Australian television presenter (born 1987)

Stephanie Claire Bendixsen (born 31 March 1985) is an Australian video game critic, author, and is best known as one of the former presenters of the video game television programs Good Game and Good Game: Spawn Point, where she went by the gamertag "Hex", and screenPLAY.

==Early life==
Bendixsen was born in Sydney, New South Wales, to an Argentinian father Axel Bendixsen and a Dutch mother Winifred Margaretha Klinkhamer. When she was two years old, she moved with her family to Auckland, New Zealand, where she lived until the age of nine when she moved back to Australia. When she was a child, she wanted to be an equestrian due to her fascination with horses.

In adolescence, her parents refused to let her play any form of video games, and she would sneak out of home to her friends' places to play games with them. When she was fifteen years old, Bendixsen stumbled upon a Multi-user dungeon video game titled Lensmoor, and she became addicted to it. Bendixsen influenced her peers to play the game, causing her to regularly play the game deep into the night and consequently passing out from exhaustion during class. This addiction ended when her teacher notified her parents, and she was sent to therapy.
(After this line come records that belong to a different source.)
(** X11. [sendToUser] touches the streams of the connections listed for
    the user and no other: a stream that is the stream of none of them is
    afterwards as it was, nothing written to it and not closed, and the
    records of the connections that are not listed are as they were. *)
Theorem sendToUser_isolation (user : string) (event : SSEEvent)
    (m : SSEManager) (r : Controller) :
  (∀ k, k ∈ index m user → controller_of m k ≠ Some r) →
  streams (sendToUser user event m).1 !! r = streams m !! r
  ∧ ∀ k, k ∉ index m user →
         clients (sendToUser user event m).1 !! k = clients m !! k.
Proof.
  intros Hall. rewrite sendToUser_loop. simpl. split.
  - apply send_loop_stream_other; [apply NoDup_elements|].
    intros k Hk. apply Hall. by apply elem_of_elements.
  - intros k Hk.
    rewrite (loop_clients event (send_to event) (λ c, c)
               (send_to_clients event) (send_to_streams event))
      by apply NoDup_elements.
    rewrite decide_False; [done|]. by rewrite elem_of_elements.
Qed.

Lemma sendToUser_isolation_witness :
  streams (sendToUser "u1" Example.note Example.busy).1 !! 3
  = streams Example.busy !! 3.
Proof.
  apply (sendToUser_isolation "u1" Example.note Example.busy 3).
  intros k Hk.
  assert (bool_decide (index Example.busy "u1" = {[ "c1"; "c2" ]}) = true)
    as Hidx by (vm_compute; reflexivity).
  apply bool_decide_eq_true in Hidx.
  rewrite Hidx in Hk.
  apply elem_of_union in Hk as [Hk|Hk]; apply elem_of_singleton in Hk;
    subst k; vm_compute; discriminate.
Defined.

End Isolation.

(** ** The notification utilities *)

Section NotificationFacts.

Import Notifications.

Implicit Types (m : SSEManager) (user : string) (event : SSEEvent).
Implicit Types (payload : list (string * JsValue)).

Lemma string_app_nonempty (s t : string) : t ≠ "" → s +:+ t ≠ "".
Proof. intros Ht. by destruct s. Qed.

Lemma generated_id_nonempty (prefix : string) (now : Z) (rnd : string) :
  prefix +:+ pretty now +:+ "_" +:+ rnd ≠ "".
Proof. by do 2 apply string_app_nonempty. Qed.









Lemma property_set_property_eq (name : string) (v : JsValue) payload :
  property name (set_property name v payload) = Some v.
Proof.
  induction payload as [|[k x] rest IH]; simpl.
  - by rewrite decide_True.
  - destruct (decide (k = name)) as [->|Hne]; simpl.
    + by rewrite decide_True.
    + by rewrite decide_False.
Qed.

Lemma property_set_property_ne (name other : string) (v : JsValue) payload :
  other ≠ name →
  property other (set_property name v payload) = property other payload.
Proof.
  intros Hne. induction payload as [|[k x] rest IH]; simpl.
  - by rewrite decide_False.
  - destruct (decide (k = name)) as [->|Hk]; simpl.
    + by rewrite !decide_False.
    + destruct (decide (k = other)); [done | exact IH].
Qed.

(** X14. The utilities forward the payload as it is, and see to the
    timestamp: every property of the payload other than [timestamp] is a
    property of the data of the event, with the same value; the data has a
    [timestamp], which is that of the payload when the payload has one
    that is truthy, and the time of the call otherwise, so that a
    timestamp of 0 is replaced. *)
Theorem envelope_data (type prefix : string)
    (payload : list (string * JsValue)) (now1 now2 : Z) (rnd : string) :
  let data := ev_data (envelope type prefix payload now1 now2 rnd) in
  (∀ name, name ≠ "timestamp" → field name data = property name payload)
  ∧ (∀ v, property "timestamp" payload = Some v → truthy v = true →
          field "timestamp" data = Some v)
  ∧ (property "timestamp" payload = None →
     field "timestamp" data = Some (JNum now1))
  ∧ (property "timestamp" payload = Some (JNum 0) →
     field "timestamp" data = Some (JNum now1)).
Proof.
  intros data. unfold data, envelope. simpl.
  split; [intros name Hne; by apply property_set_property_ne|].
  rewrite property_set_property_eq. unfold or_else, get.
  split; [intros v -> Hv; simpl; by rewrite Hv|].
  split; by intros ->.
Qed.

Lemma envelope_data_witness :
  field "timestamp"
    (ev_data (envelope "system" "system_"
                [("event", JString "sync"); ("timestamp", JNum 0)]
                1700 1701 "k3x"))
  = Some (JNum 1700).
Proof.
  exact (proj2 (proj2 (proj2 (envelope_data "system" "system_"
           [("event", JString "sync"); ("timestamp", JNum 0)]
           1700 1701 "k3x"))) eq_refl).
Defined.

(** X15. A custom event always carries an id, so its frame always starts
    with an id line: the id of the options when they give one that is not
    empty, and the generated id otherwise, which is never empty. *)
Theorem custom_event_id (prefix eventType : string) (data : JsValue)
    (options : option CustomOptions) (now : Z) (rnd : string) :
  let ev := customEvent prefix eventType data options now rnd in
  let generated := prefix +:+ pretty now +:+ "_" +:+ rnd in
  ∃ i, ev_id ev = Some i
       ∧ i ≠ ""
       ∧ id_line ev = "id: " +:+ i +:+ nl
       ∧ (∀ o given, options = Some o → opt_id o = Some given →
                     given ≠ "" → i = given)
       ∧ (options = None ∨ (∃ o, options = Some o ∧ opt_id o = None)
          ∨ (∃ o, options = Some o ∧ opt_id o = Some "") → i = generated).
Proof.
  intros ev generated. exists (custom_id prefix options now rnd).
  assert (custom_id prefix options now rnd ≠ "") as Hne.
  { unfold custom_id. destruct options as [[[i|] r]|]; simpl;
      try apply generated_id_nonempty.
    destruct (truthy_string i) eqn:Hi; [by apply truthy_string_true|].
    apply generated_id_nonempty. }
  split; [done|]. split; [exact Hne|].
  split.
  { unfold id_line, ev, customEvent. simpl.
    by rewrite (proj2 (truthy_string_true _) Hne). }
  split.
  { intros o given -> Hgiven Hg. unfold custom_id. rewrite Hgiven.
    by rewrite (proj2 (truthy_string_true _) Hg). }
  intros [->|[(o & -> & Ho)|(o & -> & Ho)]]; unfold custom_id;
    [done | by rewrite Ho | by rewrite Ho].
Qed.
Bendixsen became interested in arts, as they provided her with some degree of escapism. She studied acting at Western Sydney University with the goal to obtain a basic arts degree. Bendixsen did not finish her studies and worked full-time in a call centre.

==Career==

===Good Game===
In 2009, the ABC ran a nationwide search for television presenters to host a new kids channel, ABC3, and Bendixsen auditioned for one of the positions. While shooting her audition video, she discovered that the ABC2 video game review show Good Game was looking for a presenter. Bendixsen was approached by the ABC for the Good Game presenter role after auditioning for the role of a judge on ABC 3's talent search Me on 3. Being a long-time fan of the show herself, she applied for—and won—the role, replacing former host Jeremy Ray. Bendixsen also became a co-host for the show's spin-off Good Game: Spawn Point, on ABC3 aimed at younger audiences.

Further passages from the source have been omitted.